Although the series primarily focuses on an American history class in Room 222 at the fictional Walt Whitman High School, in Los Angeles, California, it also depicts other events in and outside the school, such as the home lives of the racially diverse student body and faculty.

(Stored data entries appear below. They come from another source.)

Lemma acts_abort h known byName reason :
  (forall nb, validateHandover (withEnd reason nb (withPhase handoverAborted h)) = None -> candidate self (Some (withEnd reason nb (withPhase handoverAborted h)))) ->
  ACTS (abortHandover options h known byName reason).
Proof.
  intros Hc. unfold abortHandover. cbv zeta. apply acts_bind; [apply acts_quiet; walk|]. intros successor. apply acts_bind; [apply acts_quiet; walk|]. intros _.
  apply acts_bind; [apply acts_quiet; auto with crash|]. intros now. apply write_entitled. apply Hc.
Qed.

(** The predecessor's own abort. *)
Lemma acts_aborting h known byName reason : PredecessorID h = self -> ACTS (aborting options h known byName reason).
Proof.
  intros Hp. apply acts_bind; [|intros ?; acting]. apply acts_abort. intros nb Hv. rewrite <-Hp. apply (predecessor_candidate _ Hv). by do 2 right; left.
Qed.

Hint Resolve acts_aborting : crash.

Lemma acts_abortOrLeave h reason : PredecessorID h = self -> ACTS (abortOrLeave options h reason).
Proof. intros Hp. unfold abortOrLeave. acting. Qed.

Hint Resolve acts_abortOrLeave : crash.

(** What a handover leaves: it was committed, or the predecessor still acts. *)
Notation LEAVES m := (runs (fun _ => True) (entitled pid self) m (fun out s => out = HandedOver \/ entitled pid self s)).

Lemma leaves_acts (m : upM E handoverOutcome) : ACTS m -> LEAVES m.
Proof. intros Hm. eapply runs_conseq; [exact Hm|done|]. by right. Qed.

Context (Hsync : synced).

Lemma leaves_commit h : PredecessorID h = self -> LEAVES (commitHandover options h).
Proof.
  intros Hp. unfold commitHandover. apply (ends_bind _ _ (fun err s => err = None \/ entitled pid self s)).
  - apply ends_write; [auto with crash|by right|]. intros err s s' _ _ _ _ Hn. left. by apply Hn.
  - intros [e|]; [|by apply ends_ret; left]. eapply runs_pre; [by apply leaves_acts, acts_aborting|]. by intros s [].
Qed.

Lemma leaves_handOverTo fuel h t : PredecessorID h = self -> LEAVES (handOverTo options fuel h t).
Proof.
  intros Hp. unfold handOverTo. eapply ends_bind; [apply acts_quiet; auto with crash|]. intros inspected. destruct (verifySuccessor _ _ _ _); [by apply leaves_acts, acts_abortOrLeave|].
  eapply ends_bind; [apply acts_quiet; auto with crash|]. intros [started|]; [|by apply leaves_acts, acts_abortOrLeave].
  eapply ends_bind; [apply acts_quiet; auto with crash|]. intros reason. destruct (decide (reason = "")); [by apply leaves_commit|by apply leaves_acts, acts_abortOrLeave].
Qed.

Lemma leaves_handOver fuel t : cID (htSelf t) = self -> LEAVES (handOver options fuel t).
Proof.
  intros Ht. unfold handOver. cbv zeta. eapply ends_bind; [apply acts_quiet; auto with crash|]. intros [id|]; [|by apply ends_ret; right].
  set (h := preparedHandover options t id). assert (PredecessorID h = self) as Hp by done.
  eapply ends_bind; [apply write_entitled; intros Hv; rewrite <-Hp; apply (predecessor_candidate _ Hv); by left|]. intros [e|]; [by apply ends_ret; right|].
  eapply ends_bind; [apply acts_quiet; auto with crash|]. intros [c|[]]; try (by apply leaves_acts, acts_aborting).
  destruct (successorSource _) as [source|]; [|by apply leaves_acts, acts_aborting]. eapply ends_bind; [apply acts_quiet; auto with crash|].
  intros [successor|e]; [|by apply leaves_acts, acts_aborting].
  eapply ends_bind; [apply write_entitled; intros Hv; rewrite <-Hp; apply (predecessor_candidate (withSuccessor successor (withPhase handoverCreated h)) Hv); by right; left|].
  intros [e|]; [by apply leaves_acts, acts_aborting|by apply leaves_handOverTo].
Qed.

Lemma acts_tidy : ACTS (tidy options pid self).
Proof.
  unfold tidy. apply acts_quiet. apply keeps_bind; [auto with crash|]. intros held. destruct (_ || _); [auto with crash|].
  apply keeps_bind; [auto with crash|]. intros [[j|]|]; [|by walk..]. destruct (negb _); [by walk|]. unfold tidyContainer, tidyName. walk.
Qed.

Hint Resolve acts_tidy : crash.

(** Whom reconciling lets act. *)
Lemma reconcile_abort_candidate j reason nb : validateHandover j = None -> self <> "" -> (classifyRole (Some j) self).2 = reconcileAbort ->
  validateHandover (withEnd reason nb (withPhase handoverAborted j)) = None -> candidate self (Some (withEnd reason nb (withPhase handoverAborted j))).
Proof.
  intros (_ & Hprep & _)%valid_successor Hne Hact Hv. destruct (decide (self = PredecessorID j)) as [Heq|Hnp].
  - rewrite Heq. apply (predecessor_candidate _ Hv). by do 2 right; left.
  - apply stranger_candidate; [done|]. cbn. intros Heq. unfold classifyRole in Hact. rewrite decide_False in Hact by done. cbv zeta in Hact.
    destruct (decide (HPhase j = handoverPrepared)) as [Hp|]; [by rewrite Hprep in Heq|].
    rewrite (bool_decide_eq_true_2 (SuccessorID j <> "" /\ _)) in Hact by (split; congruence). rewrite (bool_decide_eq_false_2 (self = PredecessorID j)) in Hact by done.
    repeat (case_decide; [done|]). done.
Qed.
(* ===== verification/Retention.v ===== *)
(** * Retention spares live evidence

    Pruning removes backups of other tasks only, and only of tasks whose receipt says
    that they succeeded or failed; wherever it stops, everything else is as before. *)
From S2P Require Import Prelude Crash GoStrings Sha256 Protocol ReleaseId Catalog CatalogReview HandoverJournal UpgradeDocs SystemdHost ReleaseFetch SystemdSwap SystemdRun SystemdLogic.

Section retention.
Context {E : Type} `{SystemdHost E} `{ReleaseLibrary} `{Protocol} `{UpgradeProtocol} (current : string).
Implicit Types (s : hstate (E := E)).

(** The task has a receipt that it succeeded or failed. *)
Definition completed s (task : string) : Prop := exists r, receiptAt task s = DocIs r /\ (RcPhase r = "succeeded" \/ RcPhase r = "failed").

(** A backup that pruning for [current] may remove. *)
Definition removable s (task : string) : Prop := task <> current /\ completed s task.

Definition spares s s' : Prop :=
  hFiles s' = hFiles s /\ hReceipts s' = hReceipts s /\ hStage s' = hStage s /\ forall task, ~ removable s task -> hBackups s' !! task = hBackups s !! task.

Lemma spares_refl s : spares s s.
Proof. done. Qed.

Context (s1 : hstate (E := E)).
Notation P := (spares s1).

Lemma keeps_quiet {A} (m : hM E A) : quiet m -> keeps P m.
Proof. intros Hm. by apply runs_quiet_end; [|hostless| |]. Qed.

Lemma keeps_try {A B} (m : hM E (res string A)) (f : A -> hM E (res string B)) : keeps P m -> (forall a, keeps P (f a)) -> keeps P (try m f).
Proof. intros Hm Hf. apply keeps_bind; [done|]. intros [a|e]; [apply Hf|apply keeps_ret]. Qed.
Hint Resolve keeps_quiet : crash.

Lemma spares_change task g : removable s1 task -> (forall s, hFiles (g s) = hFiles s /\ hReceipts (g s) = hReceipts s /\ hStage (g s) = hStage s) ->
  (forall s other, other <> task -> hBackups (g s) !! other = hBackups s !! other) -> keeps P (change g).
Proof.
  intros Hr Hg Hb s (Hf & Hrc & Hst & Hk). cbn. unfold spares. destruct (Hg s) as (-> & -> & ->). split_and!; [done..|]. intros other Ho. rewrite Hb; [auto|congruence].
Qed.

Lemma keeps_removeRetained task name : removable s1 task -> keeps P (removeRetained task name).
Proof.
  intros Hr. unfold removeRetained. walk. eapply spares_change; [done|done|]. intros s other Hne. cbn. by rewrite lookup_alter_ne.
Qed.

Lemma keeps_removeBackupDir task : removable s1 task -> keeps P (removeBackupDir task).
Proof.
  intros Hr. unfold removeBackupDir. walk. eapply spares_change; [done|done|]. intros s other Hne. cbn. by rewrite lookup_delete_ne.
Qed.

Lemma keeps_removeFiles task names : removable s1 task -> keeps P (removeFiles task names).
Proof.
  intros Hr. induction names as [|name rest IH]; simpl; [apply keeps_ret|]. apply keeps_try; [auto with crash|]. intros _. apply keeps_try; [by apply keeps_removeRetained|done].
Qed.

Lemma keeps_removeBackups backups : Forall (fun b => removable s1 (cbTask b)) backups -> keeps P (removeBackups backups).
Proof.
  induction 1 as [|b rest Hb _ IH]; cbn [removeBackups]; [apply keeps_ret|]. apply keeps_try; [auto with crash|]. intros _. apply keeps_try; [by apply keeps_removeFiles|]. intros _.
  apply keeps_try; [by apply keeps_removeBackupDir|done].
Qed.

Lemma runs_eligibleBackup task :
  runs P P (eligibleBackup current task) (fun o s => P s /\ forall b, o = Some b -> removable s1 (cbTask b)).
Proof.
  assert (forall s, P s -> P s /\ forall b, @None completedBackup = Some b -> removable s1 (cbTask b)) as Hnone by done.
  unfold eligibleBackup. case_decide as Hc; [by apply ends_ret|]. apply runs_readDoc; [hostless|done|done|]. intros [|receipt|]; [apply ends_ret; by intros s [Hs _]| |apply ends_ret; by intros s [Hs _]].
  case_decide as Hph; [apply ends_ret; by intros s [Hs _]|]. apply (runs_fact (removable s1 task)).
  2:{ intros s [(_ & Hrc & _) [|Hr]]; [done|]. split; [done|]. exists receipt. split; [unfold receiptAt in *; by rewrite <- Hrc|].
      destruct (decide (RcPhase receipt = "succeeded")); [by left|]. right. apply dec_stable. tauto. }
  intros Hr. eapply runs_pre; [|by intros s [Hs _]; exact Hs].
  apply runs_past; [auto with crash|hostless|done|]. intros owned. destruct (negb _); [by apply ends_ret|].
  apply runs_past; [auto with crash|hostless|done|]. intros [|backup|]; try (by apply ends_ret). case_decide; [by apply ends_ret|].
  do 3 (apply runs_past; [auto with crash|hostless|done|]; intros ?). destruct (_ || _); [by apply ends_ret|].
  apply runs_past; [apply quiet_allSafe|hostless|done|]. intros [|]; cbn [negb]; [|by apply ends_ret].
  apply runs_past; [auto with crash|hostless|done|]. intros [modified|]; [|by apply ends_ret]. apply ends_ret. intros s Hs. split; [done|]. by intros b [= <-].
Qed.

Lemma runs_eligibleBackups tasks :
  runs P P (eligibleBackups current tasks) (fun l s => P s /\ Forall (fun b => removable s1 (cbTask b)) l).
Proof.
  induction tasks as [|task rest IH]; simpl; [by apply ends_ret|]. eapply ends_bind; [apply runs_eligibleBackup|]. intros first.
  apply (runs_fact (forall b, first = Some b -> removable s1 (cbTask b))); [|by intros s []]. intros Hfirst. eapply ends_bind.
  - eapply runs_pre; [exact IH|by intros s []].
  - intros others. apply ends_ret. intros s [Hs Ho]. split; [done|]. destruct first; [|done]. constructor; auto.
Qed.

Lemma keeps_prune : keeps P (pruneCompletedBackups current).
Proof.
  unfold pruneCompletedBackups. apply keeps_bind; [auto with crash|]. intros [|]; cbn [negb]; [|apply keeps_ret]. apply keeps_bind; [auto with crash|]. intros tasks.
  eapply ends_bind; [apply runs_eligibleBackups|]. intros eligible. apply (runs_fact (Forall (fun b => removable s1 (cbTask b)) eligible)); [|by intros s []]. intros Hall.
  eapply runs_pre; [|by intros s [Hs _]; exact Hs]. apply keeps_try.
  - apply keeps_removeBackups. apply Forall_take. by rewrite (merge_sort_Permutation notAfter eligible).
  - intros _. apply keeps_bind; [auto with crash|]. intros synced. apply keeps_ret.
Qed.

End retention.
Lemma runs_activate fuel receipt result backup candidate uid gid : taskOf receipt = task -> RcResult receipt = Some result -> UrVersion result = ArgVersion (RqArgs (RcRequest receipt)) ->
  Some (PreviousVersion result) = versionIn s0 -> UrBinarySHA256 result = CaBinarySHA256 candidate ->
  runs outcome (fun s => live s /\ stagedAt (UrVersion result) candidate s) (activate schema egid fuel receipt result backup candidate uid gid) (fun _ => outcome).
Proof.
  intros Ht Hres Hver Hprev Hsha. unfold activate.
  assert (forall P r text, taskOf r = task -> (forall s, P s -> outcome s /\ complete s) -> runs outcome P (rollback schema egid fuel r backup uid gid text) (fun _ => outcome)) as Hroll.
  { intros P r text Hr HP. eapply runs_pre; [by apply runs_rollback|done]. }
  assert (forall s, live s -> outcome s /\ complete s) as Hlive by (intros s Hs; split; [by apply live_outcome|apply Hs]).
  apply runs_past; [auto with crash|hostless|intros s [Hs _]; by apply live_outcome|]. intros [stopped|]; [|apply Hroll; [done|]; intros s [Hs _]; auto].
  apply runs_past; [auto with crash|hostless|intros s [Hs _]; by apply live_outcome|]. intros [nonce|]; [|apply Hroll; [done|]; intros s [Hs _]; auto].
  eapply ends_bind; [apply runs_installCandidate|]. intros [u|e]; [|apply Hroll; [done|]; intros s [Hs _]; auto].
  eapply runs_pre with (P := fun s => live s /\ releaseFiles (UrVersion result) (CaBinarySHA256 candidate) s); [|intros s [Hs Hi]; auto].
  eapply ends_bind; [apply runs_writeLive; [done|right; left|hostless|intros s [Hs _]; by apply live_outcome|intros s [Hs _]; apply Hs]|].
  intros [w|e]; cbn [is_Ok]; [|apply Hroll; [done|]; auto].
  eapply runs_pre with (P := fun s => live s /\ releaseFiles (UrVersion result) (CaBinarySHA256 candidate) s); [|by intros s [Hs (s' & [_ Hf] & ->)]; split].
  apply runs_past; [auto with crash|hostless|intros s [Hs _]; by apply live_outcome|]. intros [started|]; [|apply Hroll; [done|]; intros s [Hs _]; auto].
  apply runs_past; [auto with crash|hostless|intros s [Hs _]; by apply live_outcome|]. intros [ready|]; [|apply Hroll; [done|]; intros s [Hs _]; auto].
  apply runs_receipt_end; [done|hostless|intros s [Hs _]; by apply live_outcome|]. intros s [_ Hf]. change (installed (MkReceipt (RcRequest receipt) "succeeded"
    (Some (MkUpgradeResult (UrVersion result) (PreviousVersion result) (UrBinarySHA256 result) true)) "" "" nonce) s). eexists. split; [done|]. cbn. by rewrite Hsha.
Qed.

The history class is taught by Pete Dixon (Lloyd Haynes), an idealistic African American teacher. Other characters featured in the show include the school's compassionate guidance counselor, Liz McIntyre (Denise Nicholas), who is also Pete's girlfriend; the dryly humorous school principal, Seymour Kaufman (Michael Constantine); the petite and enthusiastic Alice Johnson (Karen Valentine), who is initially a student teacher, later full-time teacher whom Pete mentors; and Principal Kaufman's secretary, Miss Hogarth, played by Patsy Garrett. Also, many recurring students are featured from episode to episode.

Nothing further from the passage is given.